Australian animated web series

Murder Drones is an Australian independent adult animated web series created, written, and directed by Liam Vickers and produced by Glitch Productions. It revolves around two models of autonomous robots—worker drones and disassembly drones—following the extinction of humans on their planet, and a rebellious worker drone who accidentally befriends a disassembly drone. Together, they uncover an eldritch force that threatens their post-apocalyptic world.

The series' pilot episode premiered on Glitch's YouTube channel on 29 October 2021, and it ran for eight episodes until 23 August 2024. The full series was released on Amazon Prime Video on 16 May 2025. It received positive reviews from critics for its animation, voice acting, action sequences, cinematography, and plot, though its pacing and humour received criticism. The series received four nominations, of which it won three, for a Webby Award in the Best Animated Video categories.

==Synopsis==
The series occurs in 3071 on Copper 9, an Earth analog owned by the megacorporation JC Jenson. Worker Drones, autonomous robots designed to serve humans, inhabit the planet and harvest it for natural resources. The planet suddenly suffers a catastrophic core collapse, wiping out all biological life on the planet, including humans. As a result, the planet becomes a frozen wasteland, and only the Worker Drones remain. One day, three violent killing machines known as Disassembly Drones—nicknamed "Murder Drones"—invade Copper 9 to exterminate the remaining Worker Drones. The Worker Drones live in constant fear of the Murder Drones and hide behind a series of blast doors, in an attempt to protect themselves.

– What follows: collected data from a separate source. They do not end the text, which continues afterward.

(** ** What [calculate_optimal_fouls] does *)

Section OptimalFoulsFacts.
Variable get_all_matches : League.t -> list Match.t.
Variable percent_str : Z -> nat -> string.

Abbreviation calc := (calculate_optimal_fouls get_all_matches percent_str).
Abbreviation select := (select_matches get_all_matches).

Lemma range_bound (M : Z) : M < 4 * ((M + 4) / 4).
Proof.
  pose proof (Z.div_mod (M + 4) 4 ltac:(lia)).
  pose proof (Z.mod_pos_bound (M + 4) 4 ltac:(lia)). lia.
Qed.

(** The run of [calculate_optimal_fouls] once the matches are selected and
    the counted fouls are known. *)
Lemma calculate_optimal_fouls_run league team topx ms fs :
  select league team = Ok ms ->
  won_fouls team ms = Ok fs ->
  calc league team topx
  = if bool_decide (fs = []) then RaisesValueError
    else if bool_decide (Forall (fun f => 0 <= f) fs) then
      Returns
        (slice_to
           (sorted_by_count_desc
              ((fun e : string * Z => (e.1, e.2, percent_str e.2 (length ms)))
               <$> relabel (tally fs []) []))
           topx)
    else Raises KeyError.
Proof.
  intros Hsel Hwon. unfold calculate_optimal_fouls. rewrite Hsel.
  pose proof (count_win_collect team ms [] []) as Hc.
  unfold won_fouls in Hwon. rewrite Hwon in Hc.
  destruct Hc as (new & Heq & ->). simpl in Heq. subst new.
  destruct ((tally fs []).*1) as [|k ks] eqn:Hkeys.
  { rewrite bool_decide_eq_true_2; [done|].
    destruct fs as [|f fs]; [done|]. exfalso.
    assert (f ∈ (tally (f :: fs) []).*1) as Hin
      by (apply tally_keys; right; left).
    rewrite Hkeys in Hin. by apply elem_of_nil in Hin. }
  rewrite bool_decide_eq_false_2 by (by intros ->).
  set (M := foldl Z.max k ks).
  assert (forall e, e ∈ tally fs [] -> e.1 ∈ fs /\ e.1 <= M) as Hkey.
  { intros e He.
    assert (e.1 ∈ (tally fs []).*1) as Hin
      by (apply list_elem_of_fmap; by exists e).
    split.
    - apply tally_keys in Hin as [Hin|Hin]; [by apply elem_of_nil in Hin|done].
    - apply foldl_max_ge. by rewrite <- Hkeys. }
  pose proof (range_bound M) as HM.
  case_bool_decide as Hall.
  - rewrite count_range_loop; [done|]. intros e He.
    destruct (Hkey e He) as [Hin Hle].
    rewrite range_mappings_max, decide_True; [done|].
    split; [|lia]. by apply (proj1 (Forall_forall _ _) Hall).
  - rewrite count_range_raises; [done| |].
    + intros e He. rewrite range_mappings_max. case_decide; [by left|by right].
    + apply not_Forall_Exists in Hall; [|apply _].
      apply Exists_exists in Hall as (f & Hf & Hneg). simpl in Hneg.
      assert (f ∈ (tally fs []).*1) as Hin by (apply tally_keys; by right).
      apply list_elem_of_fmap in Hin as (e & -> & He).
      exists e. split; [done|].
      rewrite range_mappings_max, decide_False; [done|].
      intros [? _]. by apply Hneg.
Qed.

Lemma slice_to_take {A : Type} (l : list A) (stop : Z) :
  exists n, slice_to l stop = take n l /\ (0 <= stop -> n = Z.to_nat stop).
Proof.
  unfold slice_to. destruct (Z.leb_spec 0 stop).
  - by eexists.
  - eexists. split; [done|lia].
Qed.

Lemma calculate_optimal_fouls_Returns league team topx l :
  calc league team topx = Returns l ->
  exists ms fs,
    select league team = Ok ms
    /\ won_fouls team ms = Ok fs
    /\ fs <> []
    /\ Forall (fun f => 0 <= f) fs
    /\ l = slice_to
             (sorted_by_count_desc
                ((fun e : string * Z => (e.1, e.2, percent_str e.2 (length ms)))
                 <$> relabel (tally fs []) []))
             topx.
Proof.
  intros Hl.
  destruct (select league team) as [ms|e] eqn:Hsel;
    [|by unfold calculate_optimal_fouls in Hl; rewrite Hsel in Hl].
  destruct (won_fouls team ms) as [fs|e] eqn:Hwon.
  - rewrite (calculate_optimal_fouls_run _ _ _ _ _ Hsel Hwon) in Hl.
    repeat case_bool_decide; try done.
    exists ms, fs. split_and!; try done. by injection Hl.
  - pose proof (count_win_collect team ms [] []) as Hc.
    unfold won_fouls in Hwon. rewrite Hwon in Hc.
    unfold calculate_optimal_fouls in Hl. by rewrite Hsel, Hc in Hl.
Qed.

(** What the entries of the second dict are: one per label of a counted
    foul number, each label once, with the number of counted foul numbers
    that have this label. *)
Lemma relabel_entries (fs : list Z) L w :
  (L, w) ∈ relabel (tally fs []) [] ->
  (exists f, f ∈ fs /\ L = range_label f)
  /\ w = Z.of_nat (length (filter (fun f => range_label f = L) fs)).
Proof.
  intros Hin.
  assert (NoDup (tally fs []).*1) as Hnd1 by (apply tally_NoDup; constructor).
  assert (NoDup (relabel (tally fs []) []).*1) as Hnd2
    by (apply relabel_NoDup; constructor).
  split.
  - assert (L ∈ (relabel (tally fs []) []).*1) as HL
      by (apply list_elem_of_fmap; by exists (L, w)).
    apply relabel_keys in HL as [HL|(e & He & ->)];
      [by apply elem_of_nil in HL|].
    exists e.1. split; [|done].
    assert (e.1 ∈ (tally fs []).*1) as Hk
      by (apply list_elem_of_fmap; by exists e).
    apply tally_keys in Hk as [Hk|Hk]; [by apply elem_of_nil in Hk|done].
  - pose proof (odict_get_elem_of _ _ _ Hnd2 Hin) as Hget.
    pose proof (odict_mass_key (relabel (tally fs []) []) L Hnd2) as Hm.
    rewrite Hget in Hm. simpl in Hm. rewrite <- Hm.
    rewrite relabel_mass. simpl.
    rewrite (tally_mass (fun f => range_label f = L)). simpl. lia.
Qed.
(* ===== verification/Prelude.v ===== *)
(** * pstore: a persistent append-only store, modelled and verified

    pstore keeps indices, maps from keys to values, in a memory-mapped file that only ever
    grows. A transaction appends data and new trie nodes; its commit appends a trailer that
    records where the roots of all indices are and points back to the trailer before it, so
    every revision stays readable. Around the store there are encodings of identifiers and
    text, the containers of the program repository, a JSON parser, a small HTTP and WebSocket
    server with a read-only file system, and a broker process that runs the garbage collector.

    ** The parts of the program and the files that model them

    This file has what all others share: error codes (include/pstore/support/error.hpp), the
    [outcome] of a function that may throw, the state-and-exception monad [M] with its rule
    [wp], machine-width wrap-around and generic lemmas.

    The store, from the bottom up:

    - BitCount (support/bit_count.hpp, aligned.hpp, round2.hpp) and Checksum (lib/core/crc32.cpp,
      lib/support/fnv.cpp): bit operations, CRC-32 and FNV-1a.
    - Address (core/address.hpp): segment and offset of an address, typed addresses, extents.
    - Region (core/region.hpp): how a file is divided into memory-mapped regions.
    - Storage (core/storage.hpp, lib/core/storage.cpp): the segment address table, growing and
      shrinking, copies that span regions, page protection. State: [storage].
    - FileHeader (core/file_header.hpp, lib/core/file_header.cpp): header and trailer, their
      layout in octets, signatures and checksums.
    - Database, DatabaseSpec (lib/core/database.cpp, core/database.hpp,
      lib/core/generation_iterator.cpp): open, close, get, allocate, truncate, sync, revisions.
      State: [database], which contains the header, the memory and the storage.
    - StoreIntf: the interface between the index and the store, as the class
      [TransactionStore] with its laws [TransactionStoreLaws], and the template parameters of
      the index as [KeyTraits].
    - HamtTypes, HamtMap (core/hamt_map_types.hpp, lib/core/hamt_map_types.cpp,
      core/hamt_map.hpp, core/array_stack.hpp): the hash trie, whose nodes are on the heap until
      they are flushed. HamtSpec says what a trie in memory represents; HamtOps, HamtInsert,
      HamtRefine, HamtIter and HamtFlush prove the operations against StoreIntf.
    - Transaction, TransactionSpec (core/transaction.hpp, lib/core/transaction.cpp,
      lib/core/index_types.cpp): begin, allocate, commit, roll back, the cached indices, and
      the proof that a transaction provides StoreIntf. Commit: what a commit does to all of it.
    - Session: the abstract store (a family of finite maps and the history of its revisions)
      and the refinement of the client's operations. Examples: a concrete store that the
      definitions are run on. Properties: the guarantees, with their instances.

    Other components:

    - Varint (support/varint.hpp): integers of variable length. Serialize (serialize/archive.hpp,
      types.hpp, standard_types.hpp): archive-writers, archive-readers and serializers as instances
      of classes, with the classes of laws through which each relies on the others.
    - Uint128 (support/uint128.hpp, lib/support/uint128.cpp, lib/core/base32.hpp): the 128-bit
      digests as pairs of words.
    - Uuid (lib/core/uuid.cpp): generation, text and parsing of identifiers.
    - Utf (support/utf.hpp, lib/support/utf.cpp): the encoder and the table-driven decoder.
    - BitField (support/bit_field.hpp): fields of some of the bits of a word.
    - SparseArray (mcrepo/sparse_array.hpp): the array of the sections of a fragment.
    - Memory: memory as bytes, and the layouts of types in it. RepoSection (mcrepo/section.hpp,
      generic_section.hpp, bss_section.hpp, debug_line_section.hpp, dependents_section.hpp and
      their lib/mcrepo files): the sections of object code, constructed in such a memory;
      RepoSectionSpec: what the memory holds afterwards and that the accessors read it back.
    - Fragment (mcrepo/fragment.hpp, lib/mcrepo/fragment.cpp): allocation, checks and loading of
      fragments, against StoreIntf. Compilation (mcrepo/compilation.hpp, lib/mcrepo/compilation.cpp):
      the records that name the fragments of a compilation. Repository: the theorems on both.
    - Archive (core/db_archive.hpp, core/sstring_view_archive.hpp): writing to a transaction and
      reading from a database whose objects are octets. IndirectString (core/indirect_string.hpp,
      lib/core/indirect_string.cpp): strings that are referred to through a word.
    - HamtSet (core/hamt_set.hpp): the index as a set.
    - Json (json/json.hpp): the matchers, the parse stack and the loops of the JSON parser. JsonLex
      and JsonString prove what its keywords, numbers and strings recognise, JsonSpec that the parser
      follows the productions of the grammar, with what the matchers compute. JsonGrammar has the
      grammar of RFC 8259 by itself, what its tokens stand for, and the proof that the parser
      accepts it.
    - Broker (broker_intf/message_type.hpp, lib/broker_intf/send_message.cpp,
      lib/broker/parser.cpp, lib/broker/command.cpp, lib/broker/quit.cpp): packets, their reassembly,
      the command loop with its queue, and the orderly end that SUICIDE asks for.
    - Romfs (lib/romfs): the read-only file system from which the HTTP server takes its pages.
    - Http (http/buffered_reader.hpp, http/request.hpp, lib/http/headers.cpp): reading of requests
      through a buffer, with the headers that are undefined for characters outside ASCII. WebSocket (http/ws_server.hpp, lib/http/ws_server.cpp):
      frames and messages on top of it. Query (http/query_to_kvp.hpp) and Sha1 (lib/http/wskey.cpp):
      queries of URIs, and the hash that answers the key of a WebSocket; Sha1Spec: its definition.
      HttpServer (lib/http/server.cpp, media_type.cpp, http_date.cpp, serve_static_content.hpp,
      serve_dynamic_content.hpp): a connection from request to reply, composed of these; HttpServerSpec:
      the replies as a function of the request and of the file system.
    - Chars: the functions of the C library on characters. CommandLine (cmd_util/command_line.hpp,
      option.hpp, parser.hpp and their lib/cmd_util files): the options of a program and the parser
      of its arguments; CommandLineSpec: what a command line means. StringDistance and CommandUtil
      (lib/cmd_util/string_distance.cpp, csv.cpp, str_to_revision.cpp, word_wrapper.cpp): suggestions
      of names, lists of values, revision numbers and lines of text. Help (lib/cmd_util/help.cpp,
      cmd_util/help.hpp): the text of help.
    - Dump (lib/dump/value.cpp, line_splitter.hpp, digest_opt.cpp): the values of a dump and their
      text; DumpSpec: readers for that text and its layout.
    - ErrorOr (support/maybe.hpp, support/error_or.hpp): optional values and errors in raw storage.
      StringView (support/sstring_view.hpp): views of strings and their order.
    - Diff (diff/diff.hpp, diff/diff_value.hpp, lib/diff/revision.cpp): the keys of an index that
      are new since a revision, proved on top of Session.
    - Gc (broker/bimap.hpp, lib/broker/gc_common.cpp, lib/broker/gc_posix.cpp): the table of the
      running vacuum processes. Vacuum (lib/vacuum/copy.cpp, watch.cpp, quit.cpp): the threads of
      such a process, on the abstract store of Session; the copy it makes does not take the place of
      the store, because the renaming of PosixFile never replaces a file. IntrusiveList (broker/intrusive_list.hpp):
      the doubly linked list of the reads in progress, on a heap of links.
    - SmallVector (support/small_vector.hpp): the vector whose few elements are inside it. Path
      (lib/support/path.cpp): joining and splitting of paths, of POSIX and of Windows.
    - MemoryFile (os/file.hpp, lib/os/file.cpp): files as a class with laws, the file in memory
      that provides them, range locks, temporary names and deleters. RotatingLog
      (os/rotating_log.hpp, lib/os/logging.cpp): log files and their backups.
    - PosixFile (lib/os/file_posix.cpp, os/file.hpp): files of the operating system, whose calls
      are a class with laws; a small disk satisfies them.
    - MessageQueue (broker/message_queue.hpp, message_pool.hpp): the queue between the broker's
      threads, as steps that interleave, and the pool of its messages.
    - Pubsub (support/pubsub.hpp): the channels on which the broker and the server publish what
      they do, as steps of threads.

    ** How the code is translated

    A function that may throw returns an [outcome]; one that also changes an object is a
    computation in [M], whose state remains as it was when the exception left (C++ does not undo
    writes). A failed [assert], a dangling pointer and undefined behaviour are outcomes too, so a
    theorem that a function returns [Ok] says that none of them happens. Integers are [Z] with
    [wrap32], [wrap64] and [wrap] wherever the code's type can overflow. Memory of the store and
    of the heap is a finite map from addresses to the objects constructed there; the bytes that
    checksums cover are computed from the layout, and inside a fragment the memory is bytes. A
    template parameter, the operating system and the random generator are arguments.

    ** What the theorems show

    - C1 to C5, the store as a whole: look-ups, insertions, commits, reopening and checking out
      old revisions refine the operations on the abstract maps in every reachable state. Reopening
      is proved where uncommitted data does not reach beyond the region of the newest trailer,
      checking out for sessions with nothing uncommitted.
    - C6 to C12, transactions and the database: commits append and lose nothing, roll back
      restores the view and unmaps what lies behind it, every branch of get, the differences between two revisions, walking the
      revisions, damaged headers and trailers are rejected; the lemmas [sync_outcome] and
      [allocate_after_commit_extends] add the branches of sync and of an allocation that comes too late.
    - C13 to C16, the index: find, insert, iteration, flush and load against finite maps, with
      exact accounting of heap blocks; the lemmas [index_stale] and [index_clear_releases] add
      the errors of an old index and the release of the blocks.
    - C17 to C20, what is kept in the store: fragments, their checks, compilations and strings.
    - C21 and C22, the mapping: growth, translation and copies; the lemmas [storage_protects] and
      [factory_extends] are about page protection and the region factory.
    - C23 to C28, checksums, encodings, serializers and containers; for serializers, every type made
      of integers, strings and pairs, in either kind of writer.
    - C29 to C32, the broker and its processes: interleaved packets, each command executed once until
      a command ends the thread, the table of processes, what the copy of a vacuum contains, and
      that published messages arrive. The lemmas [insert_before_ok], [erase_ok],
      [elements_ok] and [check_ok] are the behaviour of intrusive lists; [queue_progress],
      [queue_messages] and [queue_fifo] that the queue of messages wakes its readers, loses nothing
      and keeps the order.
    - C33 to C36, the read-only file system and the HTTP server: paths, the reply to a request with
      the assertion that ends a connection whose input was not read to its end,
      the keys and the messages of WebSockets, whatever the pieces in which octets arrive; the
      lemmas [http_request_read] and [ws_frame_roundtrip] are the steps of requests and frames.
      Of the layers below, [value_roundtrip], [in_memory_laws], [mem_errors], [posix_laws],
      [rename_noreplace_ok] and [disk_value_roundtrip] are about files,
      [log_impl_ok] and [log_rotates] about logs, [push_back_ok] and [append_ok] about small vectors,
      [posix_split] and [win32_join_ok] about paths, [copy_assign_ok] and [maybe_copy_assign_ok]
      about the life of optional values, [operators_ok] about the order of views; [string_roundtrip],
      [number_roundtrip], [binary_roundtrip], [value_layout], [ls_append_app] and [digest_roundtrip]
      about dumps, [build_categories_ok] and [widest_option_ok] about help.
    - C37 and C38, command lines: the settings that arguments express, by the names of options or of
      their aliases, are the ones that are stored, and the distance that suggestions go by is the least number of edits.
    - C39 and C40, the JSON parser: it accepts the grammar of RFC 8259 and nothing else, on any
      division of the text into pieces, reports what the tokens stand for as long as no accumulator
      overflows, is undefined only behind a keyword, and reads integers exactly.

    ** Bounds and fuel

    Recursion that follows pointers takes fuel. The trie is at most 13 levels deep (a 64-bit hash
    in chunks of six bits and a linear node), and the functions get fuel from that depth
    ([max_internal_depth]); the specifications prove that it never runs out. Walking the revisions
    takes one step per trailer, with fuel for every trailer the file can hold; the loops of Region
    and Storage take one step per region and segment. In all of these the theorems state that the
    result is [Ok], which excludes [OutOfFuel]. The JSON parser may look at a character up to eight
    times before it takes it, and [input] has fuel for that. "Room" in C1 to C3 is that a store of 2^38 bytes
    has space for what the operation appends and that the index has fewer than 2^64 entries.

    ** Not modelled, and why

    Memory mapping, shared memory and processes (lib/os) are calls of the operating system; files are
    modelled on the calls of POSIX, which are parameters, and the Windows implementations are not
    modelled. Concurrency is modelled as the interleaving of packets and of turns of the command
    thread in Broker, of threads in Pubsub,
    MessageQueue and Vacuum, and as transactions that are
    serialised by the store's lock. The conversion of stores to dumped values and the tools are
    clients and output. Values in the store are seen either as objects (the index) or as octets
    (archives, strings); that a vacuum copies the octets of an extent is a step on the abstract
    store. *)

From stdpp Require Export base tactics numbers list gmap fin_maps.
From Stdlib Require Export ZArith Lia.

The protagonist of the series is Uzi Doorman, an angsty teenage Worker Drone who plans to defeat the murderous disassembly drones and save her kind. In the process, she forms an unlikely partnership with two of the Murder Drones—N, a drone with a friendly and curious disposition toward Worker Drones; and V, a sadist who is purposely elusive about her history with N—and works with them to uncover the truth about their origins and purpose in the planet's harsh environment.

==Characters==

The three main characters of the series, from left to right: V, Uzi and N

- Uzi Doorman (voiced by Elsie Lovelock), a rebellious teenage Worker Drone who seeks to end her oppressed lifestyle.
- Serial Designation "N" (voiced by Michael Kovach), a friendly and eager Disassembly Drone who befriends Uzi and provides her with emotional support.
- Serial Designation "V" (voiced by Nola Klop), a sadistic Disassembly Drone and N's teammate who secretly harbours protective feelings towards him.
- Serial Designation "J" (voiced by Shara Kirby), the arrogant and abrasive leader of N and V's Disassembly Drone squad.
- Khan Doorman (voiced by David J. Dixon), Uzi's father, architect of the hydraulic doors protecting the Worker Drone colony, and leader of the colony's defense force.
- Thad (voiced by Sean Chiplock), Uzi's friendly jock schoolmate.
- Lizzy (voiced by Katie Hood), Uzi's popular classmate who bullies her and befriends V.
- Doll (voiced by Emma Breezy), Uzi's Russian-speaking classmate who harbours a vendetta against V for murdering her parents.
- Cyn (voiced by Allanah Fitzgerald), a Worker Drone who serves as the Disassembly Drones' system administrator and the primary host of an evil, reality-altering computer program called the Absolute Solver (also voiced by Fitzgerald).
- Tessa Elliot (voiced by Steph Crothers), (Note: Credited as Daisy Rose) a human girl who salvages N, V, J, and Cyn before the former three's remodelling into Disassembly Drones.
- Nori Doorman (voiced by Darcy Maguire), Uzi's mother and one of the Absolute Solver's hosts.

==Episodes==
Every episode is written and directed by Liam Vickers.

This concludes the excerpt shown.